(** ** The per-token operator *)

(** [state *= gt[None, :]] *)
Definition decay_state (D : Z) (gt state : list V) : result (list V) :=
  map_result (λ i,
    x ← py_index state (Z.to_nat i);
    y ← py_index gt (Z.to_nat (i mod D));
    Ok (f32_mul x y)) (zrange (D * D)).

Definition naive_token (q k v g beta : list V) (D bh : Z) (state_out : list V * list V) (t : Z) :
    result (list V * list V) :=
  let '(state, out) := state_out in
  let kt := token_row D (bh + t) k in
  let vt := token_row D (bh + t) v in
  let qt := token_row D (bh + t) q in
  let gt := token_row D (bh + t) g in
  bt ← py_index beta (Z.to_nat (bh + t));
  state ← decay_state D gt state;
  a ← map_result (λ d, dot D (d * D) state kt) (zrange D);
  fold_result (λ '(state, out) d,
    vd ← py_index vt (Z.to_nat d);
    ad ← py_index a (Z.to_nat d);
    let ud := f32_sub vd ad in
    state ← fold_result (λ state e,
      x ← py_index state (Z.to_nat (d * D + e));
      y ← py_index kt (Z.to_nat e);
      Ok (<[Z.to_nat (d * D + e) := f32_add x (f32_mul (f32_mul bt ud) y)]> state)) state (zrange D);
    s ← dot D (d * D) state qt;
    _ ← require (bool_decide (Z.to_nat ((bh + t) * D + d) < length out)%nat) (IndexError "out of bounds");
    Ok (state, <[Z.to_nat ((bh + t) * D + d) := s]> out)) (state, out) (zrange D).

Definition kda_naive_delta_rule_fwd (q k v g beta : list V) (B H S D : Z) (out : list V) :
    result (list V) :=
  _ ← require (negb (D <=? 0)) (ValueError "D must be positive");
  _ ← require (forallb (λ xs : list V, Z.of_nat (length xs) =? B * H * S * D) [q; k; v; out; g])
        (ValueError "wrong size");
  _ ← require (Z.of_nat (length beta) =? B * H * S) (ValueError "wrong size");
  if (B =? 0) || (H =? 0) || (S =? 0) then Ok out
  else
    fold_result (λ out bh,
      let state := replicate (Z.to_nat (D * D)) (f32 0) in
      '(_, out) ← fold_result (naive_token q k v g beta D (bh * S)) (state, out) (zrange S);
      Ok out) out (heads B H).
End kda.

Lemma heads_zrange (B H : Z) : 0 ≤ B → 0 ≤ H → heads B H = zrange (B * H).
Proof.
  intros HB HH. revert B HB. refine (natlike_ind _ _ _); [done|]. intros B HB IH.
  unfold heads in *. unfold Z.succ. rewrite zrange_S, bind_app, IH by done. simpl. rewrite app_nil_r.
  replace ((B + 1) * H) with (B * H + H) by lia. rewrite zrange_add by nia. f_equal.
Qed.


(** ** Sums and products *)
Section sums.
Context {V : Type} `{num : !Float32 V}.

Fixpoint sum_to (n : nat) (f : Z → V) : V :=
  match n with O => f32 0 | S n => f32_add (sum_to n f) (f (Z.of_nat n)) end.
Definition sumz (n : Z) (f : Z → V) : V := sum_to (Z.to_nat n) f.

(** The product of [m] gates from [a] on. *)
Fixpoint gate_prod (gf : Z → V) (a : Z) (m : nat) : V :=
  match m with O => f32 1 | S m => f32_mul (gate_prod gf a m) (gf (a + Z.of_nat m)) end.

Lemma sumz_0 n f : n ≤ 0 → sumz n f = f32 0.
Proof. intros H. unfold sumz. by replace (Z.to_nat n) with O by lia. Qed.
Lemma sumz_S n f : 0 ≤ n → sumz (n + 1) f = f32_add (sumz n f) (f n).
Proof.
  intros H. unfold sumz. replace (Z.to_nat (n + 1)) with (S (Z.to_nat n)) by lia. simpl.
  by rewrite Z2Nat.id.
Qed.

Lemma sum_to_ext n f f' : (∀ i, 0 ≤ i < Z.of_nat n → f i = f' i) → sum_to n f = sum_to n f'.
Proof. induction n as [|n IH]; intros H; simpl; [done|]. rewrite IH, H; [done|lia|]. intros i Hi. apply H. lia. Qed.
Lemma sumz_ext n f f' : (∀ i, 0 ≤ i < n → f i = f' i) → sumz n f = sumz n f'.
Proof. intros H. apply sum_to_ext. intros i Hi. apply H. lia. Qed.

(** A loop that adds to a number. *)
Lemma fold_sum (f : V → Z → result V) (h : Z → V) n :
  0 ≤ n → (∀ s i, 0 ≤ i < n → f s i = Ok (f32_add s (h i))) →
  fold_result f (f32 0) (zrange n) = Ok (sumz n h).
Proof.
  intros Hn Hf. destruct (fold_zrange_inv f (λ i s, s = sumz i h) n (f32 0)) as (s & E & ->); [done..| |done].
  intros i s Hi ->. exists (sumz (i + 1) h). by rewrite Hf, sumz_S by lia.
Qed.

Lemma dot_ok D off xs ys f h : 0 ≤ D → cells xs off D f → cells ys 0 D h →
  dot D off xs ys = Ok (sumz D (λ e, f32_mul (f e) (h e))).
Proof.
  intros HD Hx Hy. apply fold_sum; [done|]. intros s e He.
  by rewrite (cells_index xs off D f), (cells_index_0 ys D h).
Qed.

Lemma axpy_ok D w xs acc f h : cells acc 0 D f → cells xs 0 D h →
  axpy D w xs acc = Ok ((λ d, f32_add (f d) (f32_mul w (h d))) <$> zrange D).
Proof.
  intros Ha Hx. apply map_zrange_ok. intros d Hd.
  by rewrite (cells_index_0 acc D f), (cells_index_0 xs D h).
Qed.

(** Exact arithmetic, with an exponential that undoes the logarithm of gates. *)
Context (opp : V → V) (exact : ring_theory (f32 0) (f32 1) f32_add f32_mul f32_sub opp eq).
Add Ring exact_ring : exact.

Lemma sum_to_add n f h : sum_to n (λ i, f32_add (f i) (h i)) = f32_add (sum_to n f) (sum_to n h).
Proof using exact. induction n as [|n IH]; simpl; [ring|]. rewrite IH. ring. Qed.
Lemma sum_to_mul_l n a f : sum_to n (λ i, f32_mul a (f i)) = f32_mul a (sum_to n f).
Proof using exact. induction n as [|n IH]; simpl; [ring|]. rewrite IH. ring. Qed.
Lemma sum_to_mul_r n a f : sum_to n (λ i, f32_mul (f i) a) = f32_mul (sum_to n f) a.
Proof using exact. induction n as [|n IH]; simpl; [ring|]. rewrite IH. ring. Qed.
Lemma sum_to_zero n : sum_to n (λ _, f32 0) = f32 0.
Proof using exact. induction n as [|n IH]; simpl; [ring|]. rewrite IH. ring. Qed.
Lemma sum_to_swap n m f : sum_to n (λ i, sum_to m (f i)) = sum_to m (λ j, sum_to n (λ i, f i j)).
Proof using exact.
  induction n as [|n IH]; simpl; [by rewrite sum_to_zero|]. by rewrite IH, <- sum_to_add.
Qed.

Context (ex lg : V → V).
Context (exp_ok : ∀ x, math_exp x = Ok (ex x)).
Context (exp_0 : ex (f32 0) = f32 1).
Context (exp_add : ∀ x y, ex (f32_add x y) = f32_mul (ex x) (ex y)).
Context (log_ok : ∀ x, f32_le x (f32 0) = false → math_log x = Ok (lg x) ∧ ex (lg x) = x).

Definition log_sum (gf : Z → V) (n : Z) : V := sumz n (λ i, lg (gf i)).

Lemma exp_log_sum gf a m : 0 ≤ a → (∀ i, 0 ≤ i < a + Z.of_nat m → f32_le (gf i) (f32 0) = false) →
  ex (log_sum gf (a + Z.of_nat m)) = f32_mul (ex (log_sum gf a)) (gate_prod gf a m).
Proof using exact exp_add log_ok.
  intros Ha. induction m as [|m IH]; intros Hpos; simpl; [rewrite Z.add_0_r; ring|].
  replace (a + Z.of_nat (S m)) with (a + Z.of_nat m + 1) by lia. unfold log_sum at 1.
  rewrite sumz_S, exp_add by lia. fold (log_sum gf (a + Z.of_nat m)).
  rewrite IH by (intros i Hi; apply Hpos; lia).
  rewrite (proj2 (log_ok (gf (a + Z.of_nat m)) ltac:(apply Hpos; lia))). ring.
Qed.

(** What the difference of two cumulative sums gives. *)
Lemma gate_prod_ok gf L C a n :
  cells L 0 C (λ i, log_sum gf (i + 1)) → (∀ i, 0 ≤ i < C → f32_le (gf i) (f32 0) = false) →
  0 ≤ a ≤ n → n ≤ C →
  kda_gate_prod_intra L a (n - 1) = Ok (gate_prod gf a (Z.to_nat (n - a))).
Proof using exact exp_ok exp_0 exp_add log_ok.
  intros HL Hpos Ha Hn. unfold kda_gate_prod_intra.
  destruct (Z.gtb_spec a (n - 1)) as [E|E]; [by replace (Z.to_nat (n - a)) with O by lia|].
  rewrite (cells_index_0 L C (λ i, log_sum gf (i + 1)) (n - 1)) by (done || lia). simpl.
  assert ((if a >? 0 then py_index L (Z.to_nat (a - 1)) else Ok (f32 0)) = Ok (log_sum gf a)) as ->.
  { destruct (Z.gtb_spec a 0) as [E'|E'].
    - rewrite (cells_index_0 L C (λ i, log_sum gf (i + 1)) (a - 1)) by (done || lia). do 2 f_equal. lia.
    - unfold log_sum. by rewrite sumz_0 by lia. }
  simpl. rewrite exp_ok. f_equal. replace (n - 1 + 1) with n by lia.
  pose proof (exp_log_sum gf a (Z.to_nat (n - a)) ltac:(lia) ltac:(intros i Hi; apply Hpos; lia)) as Hs.
  rewrite Z2Nat.id in Hs by lia. replace (a + (n - a)) with n in Hs by lia.
  set (A := log_sum gf a) in *. set (N := log_sum gf n) in *.
  assert (f32_mul (ex A) (ex (opp A)) = f32 1) as Hinv.
  { rewrite <- exp_add, <- exp_0. f_equal. ring. }
  transitivity (f32_mul (ex N) (ex (opp A))); [rewrite <- exp_add; f_equal; ring|].
  rewrite Hs. transitivity (f32_mul (gate_prod gf a (Z.to_nat (n - a))) (f32_mul (ex A) (ex (opp A)))); [ring|].
  rewrite Hinv. ring.
Qed.
End sums.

=-=-=-=-=

* **Assigned task**
The string "then" appears in some lines of the material. Report how many, and nothing more.

* **Solution to the problem**
2